#### Directions for this task:
Nothing outside the range below should be printed. Output exactly the lines from the line with "Lemma apply_child_updates_issued certs" to the line with "- left. split; [|done]. apply elem_of_app. by right.", both included.

------------

(* ===== verification/CaCertFacts.v ===== *)
(** * Lemmas on certificates of children: issuing, shrinking, re-issuing *)

From stdpp Require Import base gmap strings list.
From S2P Require Import Prelude Rpki Roas Routes CaCerts CaEvents CaKeys CaChildren CertAuth CaFacts.

(** ** Loops over maps *)

Lemma foldl_insert_own `{Countable K} {V} (key : V → K) (m : gmap K V) l k v :
  foldl (λ m x, <[key x := x]> m) m l !! k = Some v → v ∈ l ∧ key v = k ∨ m !! k = Some v ∧ k ∉ (key <$> l).
Proof.
  revert m. induction l as [|x l IH]; intros m; simpl.
  { intros ?. right. split; [done|]. apply not_elem_of_nil. }
  intros [[??]|[Hm Hk]]%IH; [left; split; [by right|done]|].
  destruct (decide (key x = k)) as [<-|Hne].
  - rewrite lookup_insert_eq in Hm. injection Hm as ->. left. split; [by left|done].
  - rewrite lookup_insert_ne in Hm by done. right. split; [done|]. rewrite not_elem_of_cons. done.
Qed.

Section certs.
Context `{PA : !PrefixApi, RP : !Rpki, CA : !CaApi, HO : !HashOrder}.

(** ** What is assumed of the signer and of resource sets *)

(** A signed certificate is for the key that it was made for, and the information on a key is
    that of the key. *)
Class SignerOk (signer : Signer) : Prop := {
  sign_cert_key : ∀ tbs k cert, sign_cert signer tbs k = Ok cert → cert_public_key cert = tbs_public_key tbs;
  key_info_key : ∀ k p, get_key_info signer k = Ok p → key_identifier p = k;
}.

(** Sets that do not differ contain the same sets. *)
Class ResourceLaws : Prop := {
  difference_contains : ∀ a b r, rs_difference_is_empty a b = true → rs_contains b r = true → rs_contains a r = true;
}.

(** ** The certificates of a class after an update *)

Definition certs_at (certs : ChildCertificates) (k : KeyIdentifier) (c : CertInfo) : Prop :=
  cc_issued certs !! k = Some c ∨ cc_suspended certs !! k = Some c.
Definition certs_keyed (certs : ChildCertificates) : Prop := ∀ k c, certs_at certs k c → cert_key_identifier c = k.
Definition certs_within (resources : ResourceSet) (certs : ChildCertificates) : Prop :=
  ∀ k c, certs_at certs k c → rs_contains resources (cert_resources c) = true.

Lemma no_certs_at k c : ¬ certs_at no_child_certs k c.
Proof. unfold certs_at. simpl. rewrite !lookup_empty. naive_solver. Qed.

Lemma foldl_issued certs l :
  foldl certificate_issued certs l
  = mkChildCerts (foldl (λ m c, <[cert_key_identifier c := c]> m) (cc_issued certs) l) (cc_suspended certs).
Proof. revert certs. induction l as [|c l IH]; intros [??]; [done|]. simpl. by rewrite IH. Qed.
Lemma foldl_unsuspended certs l :
  foldl certificate_unsuspended certs l
  = mkChildCerts (foldl (λ m c, <[cert_key_identifier c := c]> m) (cc_issued certs) l)
      (foldl (λ m k, delete k m) (cc_suspended certs) (cert_key_identifier <$> l)).
Proof. revert certs. induction l as [|c l IH]; intros [??]; [done|]. simpl. by rewrite IH. Qed.
Lemma foldl_revoked certs l :
  foldl key_revoked certs l
  = mkChildCerts (foldl (λ m k, delete k m) (cc_issued certs) l) (foldl (λ m k, delete k m) (cc_suspended certs) l).
Proof. revert certs. induction l as [|c l IH]; intros [??]; [done|]. simpl. by rewrite IH. Qed.
Lemma foldl_suspended certs l :
  foldl certificate_suspended certs l
  = mkChildCerts (foldl (λ m k, delete k m) (cc_issued certs) (cert_key_identifier <$> l))
      (foldl (λ m c, <[cert_key_identifier c := c]> m) (cc_suspended certs) l).
Proof. revert certs. induction l as [|c l IH]; intros [??]; [done|]. simpl. by rewrite IH. Qed.

(** Where the certificates of the class come from after an update. *)
Lemma apply_child_updates_issued certs u k c :
  cc_issued (apply_child_updates certs u) !! k = Some c →
  c ∈ cu_issued u ++ cu_unsuspended u ∧ cert_key_identifier c = k
  ∨ cc_issued certs !! k = Some c ∧ (k ∉ cu_removed u) ∧ (k ∉ cert_key_identifier <$> cu_issued u).
Proof.
  unfold apply_child_updates. rewrite foldl_suspended, foldl_revoked, foldl_unsuspended, foldl_issued. simpl.
  rewrite !foldl_delete_lookup. repeat case_decide; [done..|].
  intros [[??]|[[[??]|[??]]%foldl_insert_own ?]]%foldl_insert_own.
  - left. split; [|done]. apply elem_of_app. by right.
  - left. split; [|done]. apply elem_of_app. by left.
  - right. done.
Qed.
Lemma apply_child_updates_suspended certs u k c :
  cc_suspended (apply_child_updates certs u) !! k = Some c →
  c ∈ cu_suspended u ∧ cert_key_identifier c = k
  ∨ cc_suspended certs !! k = Some c ∧ (k ∉ cu_removed u) ∧ (k ∉ cert_key_identifier <$> cu_suspended u).
Proof.
  unfold apply_child_updates. rewrite foldl_suspended, foldl_revoked, foldl_unsuspended, foldl_issued. simpl.
  intros [[??]|[Hm ?]]%foldl_insert_own; [by left|]. right. revert Hm. rewrite !foldl_delete_lookup.
  by repeat case_decide.
Qed.

Lemma apply_child_updates_keyed certs u : certs_keyed certs → certs_keyed (apply_child_updates certs u).
Proof.
  intros Hk k c [[[??]|(?&_)]%apply_child_updates_issued|[[??]|(?&_)]%apply_child_updates_suspended]; try done;
    apply Hk; unfold certs_at; auto.
Qed.

Lemma apply_no_updates certs : apply_child_updates certs no_child_updates = certs.
Proof. by destruct certs. Qed.

(** Every certificate that stays is within the resources, and so is every new one. *)
Definition updates_fit (resources : ResourceSet) (certs : ChildCertificates) (u : ChildCertificateUpdates) : Prop :=
  (∀ c, c ∈ cu_issued u ++ cu_unsuspended u ++ cu_suspended u → rs_contains resources (cert_resources c) = true)
  ∧ (∀ k c, cc_issued certs !! k = Some c →
       rs_contains resources (cert_resources c) = true ∨ k ∈ cu_removed u ∨ k ∈ cert_key_identifier <$> cu_issued u)
  ∧ (∀ k c, cc_suspended certs !! k = Some c →
       rs_contains resources (cert_resources c) = true ∨ k ∈ cu_removed u ∨ k ∈ cert_key_identifier <$> cu_suspended u).

Lemma updates_fit_within resources certs u :
  updates_fit resources certs u → certs_within resources (apply_child_updates certs u).
Proof.
  intros (Hnew&Hi&Hs) k c [[[Hin _]|(Hk&?&?)]%apply_child_updates_issued|[[Hin _]|(Hk&?&?)]%apply_child_updates_suspended].
  - apply Hnew. rewrite app_assoc. apply elem_of_app. by left.
  - by destruct (Hi _ _ Hk) as [|[]].
  - apply Hnew. rewrite !elem_of_app. auto.
  - by destruct (Hs _ _ Hk) as [|[]].
Qed.

(** ** Issuing *)

Section issue.
Context (signer : Signer) `{SO : !SignerOk signer} (timing : IssuanceTimingConfig) (now : Instant).

Lemma cert_info_create_spec cert uri resources limit c :
  cert_info_create cert uri resources limit = Some c →
  cert_key_identifier c = key_identifier (cert_public_key cert) ∧ cert_resources c = resources ∧ cert_limit c = limit
  ∧ cert_info_base64 c = cert_base64 cert ∧ not_after (cert_validity c) = cert_not_after cert
  ∧ cert_info_serial c = cert_serial cert.
Proof.
  unfold cert_info_create. case_match; [done|].
  destruct (cert_ca_repository cert); [|done]. simpl. destruct (cert_rpki_manifest cert); [|done]. simpl.
  by intros [= <-].
Qed.

Lemma make_issued_cert_spec csr resources limit signing_key signing_cert validity c :
  make_issued_cert csr resources limit signing_key signing_cert validity signer = Ok c →
  rs_contains (cert_resources signing_cert) (cert_resources c) = true ∧ cert_key_identifier c = csr_key_id csr
  ∧ cert_limit c = limit ∧ limit_apply_to limit resources = Some (cert_resources c).
Proof.
  unfold make_issued_cert. intros H. inv_ok. case_on. inv_ok.
  apply negb_false_iff in Heqb. rename x into applied.
  destruct (limit_apply_to limit resources) as [a|] eqn:Ha; [|done]. simplify_eq/=.
  destruct (make_tbs_cert _ _ _ _ _) as [tbs|] eqn:Htbs; [|done]. simplify_eq/=.
  destruct (sign_cert signer _ _) as [cert|] eqn:Hcert; [|done]. simplify_eq/=.
  destruct (cert_info_create _ _ _ _) as [info|] eqn:Hinfo; [|done]. simplify_eq/=.
  apply cert_info_create_spec in Hinfo as (Hk&->&->&_).
  split; [done|]. split; [|done]. rewrite Hk, (sign_cert_key _ _ _ Hcert).
  unfold make_tbs_cert in Htbs. inv_ok. done.
Qed.

Lemma re_issue_spec previous res key c :
  re_issue timing now signer previous res key = Ok c →
  rs_contains (cert_resources (ck_incoming_cert key)) (cert_resources c) = true
  ∧ cert_key_identifier c = cert_key_identifier previous.
Proof. unfold re_issue. intros (?&?&_)%make_issued_cert_spec. done. Qed.

(** ** Shrinking and re-issuing *)

(** A part of the certificates has been dealt with: those in [done], where [new] projects where
    they are re-issued to. *)
Definition part_fits (resources : ResourceSet) (new : ChildCertificateUpdates → list CertInfo) (u : ChildCertificateUpdates)
    (c : CertInfo) : Prop :=
  rs_contains resources (cert_resources c) = true ∨ cert_key_identifier c ∈ cu_removed u
  ∨ cert_key_identifier c ∈ cert_key_identifier <$> new u.
Definition new_fit (resources : ResourceSet) (u : ChildCertificateUpdates) : Prop :=
  (∀ c, c ∈ cu_issued u ++ cu_suspended u → rs_contains resources (cert_resources c) = true) ∧ cu_unsuspended u = [].

(** Updates grow. *)
Definition upd_le (u u' : ChildCertificateUpdates) : Prop :=
  cu_issued u ⊆ cu_issued u' ∧ cu_removed u ⊆ cu_removed u' ∧ cu_suspended u ⊆ cu_suspended u'.

Lemma part_fits_le resources (new : ChildCertificateUpdates → list CertInfo) u u' c :
  upd_le u u' → new u ⊆ new u' → part_fits resources new u c → part_fits resources new u' c.
Proof.
  intros (?&Hr&?) Hn [?|[?|(d&Hk&Hd)%list_elem_of_fmap]]; [by left|right; left; by apply Hr|].
  right; right. apply list_elem_of_fmap. exists d. auto.
Qed.

(** One certificate is dealt with, by adding to the updates. *)
Definition deals_with (resources : ResourceSet) (new : ChildCertificateUpdates → list CertInfo) (u u' : ChildCertificateUpdates)
    (c : CertInfo) : Prop :=
  upd_le u u' ∧ (new_fit resources u → new_fit resources u') ∧ part_fits resources new u' c.

Lemma upd_issue_deals resources u c d :
  rs_contains resources (cert_resources d) = true → cert_key_identifier d = cert_key_identifier c →
  deals_with resources cu_issued u (upd_issue u d) c.
Proof.
  intros Hd Hk. split; [|split].
  - unfold upd_le. simpl. repeat split; set_solver.
  - intros [Hf Hu]. split; [|done]. intros x. simpl. rewrite !elem_of_app, list_elem_of_singleton.
    intros [[?| ->]|?]; [| |]; try done; apply Hf; rewrite elem_of_app; auto.
  - right; right. apply list_elem_of_fmap. exists d. split; [done|]. simpl. set_solver.
Qed.
Lemma upd_suspend_deals resources u c d :
  rs_contains resources (cert_resources d) = true → cert_key_identifier d = cert_key_identifier c →
  deals_with resources cu_suspended u (upd_suspend u d) c.
Proof.
  intros Hd Hk. split; [|split].
  - unfold upd_le. simpl. repeat split; set_solver.
  - intros [Hf Hu]. split; [|done]. intros x. simpl. rewrite !elem_of_app, list_elem_of_singleton.
    intros [?|[?| ->]]; [| |]; try done; apply Hf; rewrite elem_of_app; auto.
  - right; right. apply list_elem_of_fmap. exists d. split; [done|]. simpl. set_solver.
Qed.

(** A loop that deals with every certificate of a list. *)
Lemma fold_deals resources (new : ChildCertificateUpdates → list CertInfo) f l u u' :
  (∀ u u', upd_le u u' → new u ⊆ new u') →
  (∀ u c u', f u c = Ok u' → deals_with resources new u u' c) →
  fold_each (E := CaError) f u l = Ok u' →
  upd_le u u' ∧ (new_fit resources u → new_fit resources u') ∧ ∀ c, c ∈ l → part_fits resources new u' c.
Proof.
  intros Hnew Hf. revert u. induction l as [|c l IH]; intros u Hl; simpl in Hl.
  { inv_ok. split; [by unfold upd_le|]. split; [done|]. intros c. by rewrite elem_of_nil. }
  destruct (f u c) as [u1|] eqn:Hc; [|done]. destruct (Hf _ _ _ Hc) as (Hle&Hn&Hp).
  destruct (IH _ Hl) as (Hle'&Hn'&Hp'). split.
  { destruct Hle as (?&?&?), Hle' as (?&?&?). unfold upd_le. repeat split; set_solver. }
  split; [auto|]. intros d [->|]%elem_of_cons; [|auto]. eapply part_fits_le; [done|by apply Hnew|done].
Qed.

(** Both loops: first over the issued, then over the suspended certificates. *)
Lemma both_deal resources certs f g u :
  (∀ u c u', f u c = Ok u' → deals_with resources cu_issued u u' c) →
  (∀ u c u', g u c = Ok u' → deals_with resources cu_suspended u u' c) →
  certs_keyed certs →
  (u ← fold_each (E := CaError) f no_child_updates (hm_values (cc_issued certs));
   fold_each g u (hm_values (cc_suspended certs))) = Ok u →
  updates_fit resources certs u.
Proof.
  intros Hf Hg Hkeyed H. inv_ok.
  apply (fold_deals resources cu_issued) in H0 as (_&Hn1&Hp1); [|by intros ?? (?&?&?)|done].
  apply (fold_deals resources cu_suspended) in H as (Hle&Hn2&Hp2); [|by intros ?? (?&?&?)|done].
  destruct Hn2 as [Hnew Hun]; [apply Hn1; split; [intros c; by rewrite elem_of_nil|done]|].
  split; [|split].
  - intros c. rewrite Hun. apply Hnew.
  - intros k c Hk. assert (cert_key_identifier c = k) as <- by (apply Hkeyed; by left).
    destruct Hle as (Hli&Hlr&Hls).
    apply (part_fits_le resources cu_issued x u); [done|done|]. apply Hp1. apply elem_of_hm_values. eauto.
  - intros k c Hk. assert (cert_key_identifier c = k) as <- by (apply Hkeyed; by right).
    apply Hp2. apply elem_of_hm_values. eauto.
Qed.

Lemma shrink_overclaiming_fits certs key u :
  certs_keyed certs → shrink_overclaiming timing now signer certs key = Ok u →
  updates_fit (cert_resources (ck_incoming_cert key)) certs u.
Proof.
  intros Hkeyed. apply both_deal; [| |done].
  all: intros v c v' Hv; unfold shrink_cert, reduced_applicable_resources in Hv; case_on; inv_ok.
  all: try (destruct (rs_contains _ (cert_resources c)) eqn:Hc; [|done]; inv_ok;
    split; [by unfold upd_le|]; split; [done|by left]).
  all: try (destruct (rs_is_empty _) eqn:?; inv_ok).
  all: try (split; [unfold upd_le; simpl; repeat split; set_solver|]; split; [done|];
    right; left; simpl; set_solver).
  all: apply re_issue_spec in H as [??].
  - by apply upd_issue_deals.
  - by apply upd_suspend_deals.
Qed.

Lemma activate_key_fits certs key u :
  certs_keyed certs → activate_key timing now signer certs key = Ok u →
  updates_fit (cert_resources (ck_incoming_cert key)) certs u.
Proof.
  intros Hkeyed. apply both_deal; [| |done]; intros v c v' Hv; inv_ok; apply re_issue_spec in H as [??].
  - by apply upd_issue_deals.
  - by apply upd_suspend_deals.
Qed.
End issue.
End certs.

------------

#### Solution to this exercise:
Lemma apply_child_updates_issued certs u k c :
  cc_issued (apply_child_updates certs u) !! k = Some c →
  c ∈ cu_issued u ++ cu_unsuspended u ∧ cert_key_identifier c = k
  ∨ cc_issued certs !! k = Some c ∧ (k ∉ cu_removed u) ∧ (k ∉ cert_key_identifier <$> cu_issued u).
Proof.
  unfold apply_child_updates. rewrite foldl_suspended, foldl_revoked, foldl_unsuspended, foldl_issued. simpl.
  rewrite !foldl_delete_lookup. repeat case_decide; [done..|].
  intros [[??]|[[[??]|[??]]%foldl_insert_own ?]]%foldl_insert_own.
  - left. split; [|done]. apply elem_of_app. by right.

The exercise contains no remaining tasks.